Terajima Shinobu TERAJIMA Shinobu

Actrice née en 1972. Fille de l’acteur de kabuki Onoe Kikugorô VII et de l’actrice Fuji Sumiko ( également appelée Fuji Junko), son frère cadet est acteur de kabuki sous le nom de Onoe Kikunosuke V. En 1992, encore étudiante, elle intègre la troupe de théâtre Bungakuza, qu’elle quitte en 1996 pour se consacrer à des rôles sur les planches et dans les séries télévisées. Le prix d’interprétation féminine de l’Académie du Japon lui est décerné pour Akame 48 Waterfalls et Vibrator, sortis en 2003. Détentrice d’une dizaine de prix japonais et internationaux, elle reçoit en 2010 l’Ours d’argent à Berlin pour Le soldat dieu de Wakamatsu Kôji. Egalement présente sur scène, elle est nommée meilleure actrice de théâtre dans le cadre du Festival national des arts pour sa prestation dans la pièce Vie privée. En 2007, elle épouse le Français Laurent Ghnassia, directeur artistique installé au Japon, et donne naissance à un garçon en 2012.

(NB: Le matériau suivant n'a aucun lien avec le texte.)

(* ===== verification/PluggedHandles.v ===== *)
(** * The handles of a plugin

    What a plugged storage does with the handles of its plugin, whatever the plugin answers.
    [Watched] wraps any plugin and keeps the books: the handles of records, metadata and
    searches that were handed out and not freed yet, and the calls that were made with a
    handle that is not alive.  Shown: after every sequence of operations, also of operations
    that failed, the records and metadata are all freed, the living searches are those of the
    iterators in use, and no call was made with a dead handle ([handles_balanced]).

    A search that outlives its storage is freed with a closed handle
    ([search_outlives_storage]); a storage that could not be closed panics when it is dropped
    ([drop_panics]). *)

From stdpp Require Import base list strings numbers gmap.
From Stdlib Require Import ZArith Lia.
From S2P Require Import Prelude Errors Json Trie External WalletCrypto WalletQuery WalletStorage PluggedStorage.

Open Scope string_scope.

(** ** The books *)
Record Watch := mkWatch {
  w_records : list (Z * Z); w_metas : list (Z * Z); w_searches : list (Z * Z); w_fouls : nat
}.

Fixpoint remove_first (k : Z * Z) (l : list (Z * Z)) : list (Z * Z) :=
  match l with
  | [] => []
  | x :: l' => if decide (x = k) then l' else x :: remove_first k l'
  end.

Definition foul_unless (alive : bool) (w : Watch) : Watch :=
  mkWatch (w_records w) (w_metas w) (w_searches w) (if alive then w_fouls w else Datatypes.S (w_fouls w)).
Definition with_records (f : list (Z * Z) -> list (Z * Z)) (w : Watch) : Watch :=
  mkWatch (f (w_records w)) (w_metas w) (w_searches w) (w_fouls w).
Definition with_metas (f : list (Z * Z) -> list (Z * Z)) (w : Watch) : Watch :=
  mkWatch (w_records w) (f (w_metas w)) (w_searches w) (w_fouls w).
Definition with_searches (f : list (Z * Z) -> list (Z * Z)) (w : Watch) : Watch :=
  mkWatch (w_records w) (w_metas w) (f (w_searches w)) (w_fouls w).

Section Watched.
Context (P : Plugin).

(** A call without handles of its own. *)
Definition plain {A} (f : plugin -> plugin * A) (s : plugin * Watch) : (plugin * Watch) * A :=
  let (pl, a) := f s.1 in ((pl, s.2), a).
(** A call that hands out a handle when it succeeds. *)
Definition hands_out {A} (f : plugin -> plugin * (ErrorCode * A)) (key : A -> Z * Z)
    (book : (list (Z * Z) -> list (Z * Z)) -> Watch -> Watch) (s : plugin * Watch) : (plugin * Watch) * (ErrorCode * A) :=
  let '(pl, (err, a)) := f s.1 in
  ((pl, if decide (err = ErrorCode_Success) then book (cons (key a)) s.2 else s.2), (err, a)).
(** A call with a handle that has to be alive. *)
Definition uses {A} (f : plugin -> plugin * A) (k : Z * Z) (alive : Watch -> list (Z * Z)) (s : plugin * Watch) :
    (plugin * Watch) * A :=
  let (pl, a) := f s.1 in ((pl, foul_unless (bool_decide (k ∈ alive s.2)) s.2), a).
Definition frees (f : plugin -> plugin * ErrorCode) (k : Z * Z) (alive : Watch -> list (Z * Z))
    (book : (list (Z * Z) -> list (Z * Z)) -> Watch -> Watch) (s : plugin * Watch) : (plugin * Watch) * ErrorCode :=
  let (pl, a) := f s.1 in ((pl, book (remove_first k) (foul_unless (bool_decide (k ∈ alive s.2)) s.2)), a).

Definition Watched : Plugin := {|
  plugin := @plugin P * Watch;
  create_handler id config cred md := plain (create_handler id config cred md);
  open_handler id config cred := plain (open_handler id config cred);
  close_handler h := plain (close_handler h);
  delete_handler id config cred := plain (delete_handler id config cred);
  add_record_handler h t n v json := plain (add_record_handler h t n v json);
  update_record_value_handler h t n v := plain (update_record_value_handler h t n v);
  update_record_tags_handler h t n json := plain (update_record_tags_handler h t n json);
  add_record_tags_handler h t n json := plain (add_record_tags_handler h t n json);
  delete_record_tags_handler h t n json := plain (delete_record_tags_handler h t n json);
  delete_record_handler h t n := plain (delete_record_handler h t n);
  get_record_handler h t n o := hands_out (get_record_handler h t n o) (fun r => (h, r)) with_records;
  get_record_id_handler h r := uses (get_record_id_handler h r) (h, r) w_records;
  get_record_type_handler h r := uses (get_record_type_handler h r) (h, r) w_records;
  get_record_value_handler h r := uses (get_record_value_handler h r) (h, r) w_records;
  get_record_tags_handler h r := uses (get_record_tags_handler h r) (h, r) w_records;
  free_record_handler h r := frees (free_record_handler h r) (h, r) w_records with_records;
  get_storage_metadata_handler h :=
    hands_out (get_storage_metadata_handler h) (fun x => (h, x.2)) with_metas;
  set_storage_metadata_handler h md := plain (set_storage_metadata_handler h md);
  free_storage_metadata_handler h m := frees (free_storage_metadata_handler h m) (h, m) w_metas with_metas;
  search_records_handler h t q o := hands_out (search_records_handler h t q o) (fun x => (h, x)) with_searches;
  search_all_records_handler h := hands_out (search_all_records_handler h) (fun x => (h, x)) with_searches;
  get_search_total_count_handler h q := uses (get_search_total_count_handler h q) (h, q) w_searches;
  fetch_search_next_record_handler h q s :=
    let '((pl, w), (err, r)) := uses (fetch_search_next_record_handler h q) (h, q) w_searches s in
    ((pl, if decide (err = ErrorCode_Success) then with_records (cons (h, r)) w else w), (err, r));
  free_search_handler h q := frees (free_search_handler h q) (h, q) w_searches with_searches
|}.

Context {C : Codec} {T : TagsCodec} {O : OptionsCodec}.

Definition watch (s : PluggedStorage Watched) : Watch := (ps_plugin s).2.

(** ** Programs that leave the books as they found them *)
Definition balanced {A} (w : Watch) (m : SM (PluggedStorage Watched) A) : Prop :=
  forall s s' r, watch s = w -> m s = (s', r) -> r <> Panic -> watch s' = w /\ ps_handle s' = ps_handle s.

Lemma balanced_ret {A} w (a : A) : balanced w (sm_ret a).
Proof using Type. by intros s s' r Hw [= <- <-] _. Qed.
Lemma balanced_lift {A} w (r0 : outcome A) : balanced w (sm_lift r0).
Proof using Type. by intros s s' r Hw [= <- <-] _. Qed.
Lemma balanced_check w err : balanced w (check err).
Proof using Type. apply balanced_lift. Qed.
Lemma balanced_handle w : balanced w self_handle.
Proof using Type. by intros s s' r Hw [= <- <-] _. Qed.

Lemma balanced_bind {A B} w (m : SM (PluggedStorage Watched) A) (k : A -> SM (PluggedStorage Watched) B) :
  balanced w m -> (forall a, balanced w (k a)) -> balanced w (sm_bind m k).
Proof using Type.
  intros Hm Hk s s' r Hw. unfold sm_bind. destruct (m s) as [s1 [a|e|]] eqn:Em.
  - destruct (Hm s s1 _ Hw Em) as [H1 H2]; [done|]. intros Ek Hr. destruct (Hk a s1 s' r H1 Ek Hr). split; congruence.
  - intros [= <- <-] _. by apply (Hm s s1 (Err e)).
  - by intros [= <- <-].
Qed.

Lemma balanced_plain {A} w (f : plugin -> plugin * A) : balanced w (ffi (P := Watched) (plain f)).
Proof using Type.
  intros s s' r Hw. unfold ffi, plain. destruct (f _) as [pl a]. by intros [= <- <-] _.
Qed.

Lemma balanced_uses {A} w (f : plugin -> plugin * A) k alive :
  k ∈ alive w -> balanced w (ffi (P := Watched) (uses f k alive)).
Proof using Type.
  intros Hk s s' r Hw. unfold ffi, uses. destruct (f _) as [pl a]. intros [= <- <-] _. split; [|done].
  unfold watch in *. cbn [ps_plugin snd]. rewrite Hw, bool_decide_eq_true_2 by done. by destruct w.
Qed.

Les bienfaits du mariage binational

—— Quelle influence votre mariage avec un Français a-t-il eu sur votre travail ?

TERAJIMA  Mon mari était l'un des directeurs du Festival International de Cinéma de Marseille. Il connaît beaucoup de monde, qu’il me fait rencontrer, et il est calé en cinéma. Cela m’a ouvert de nouveaux horizons. Sous son influence, je m’intéresse aussi davantage aux questions internationales, je comprends que j’étais très ignorante jusqu’à présent. Je me fais souvent la réflexion qu’alors que le monde entier est confronté à de nombreux problèmes, au Japon, tout va bien. Mon point de vue s’est considérablement élargi. Je réalise que j’ai beaucoup à apprendre.
En français, je suis encore en cours d’apprentissage, nous parlons donc en anglais. J’apprends en écoutant mon mari parler français à notre fils. De la même façon, mon mari a fait d’énormes progrès en japonais.

Mon intérêt pour le monde s’est renforcé et, en parallèle, avoir un conjoint étranger me permet de mieux apprécier certains aspects du Japon. Je suis issue d’une famille traditionnelle, étroitement liée à la culture traditionnelle japonaise, mais j’ai l’impression que mon intérêt pour cette culture est aujourd’hui plus profond.

Terajima Shinobu : « On a vu le scandale des propos sexistes à la Diète ; tant qu’il n’y aura pas de femmes fortes et résolues, capables d’aborder frontalement ces problèmes, le Japon ne changera pas. »

—— En tant que fille d’un acteur de kabuki, n’étiez-vous pas destinée à épouser un Japonais ?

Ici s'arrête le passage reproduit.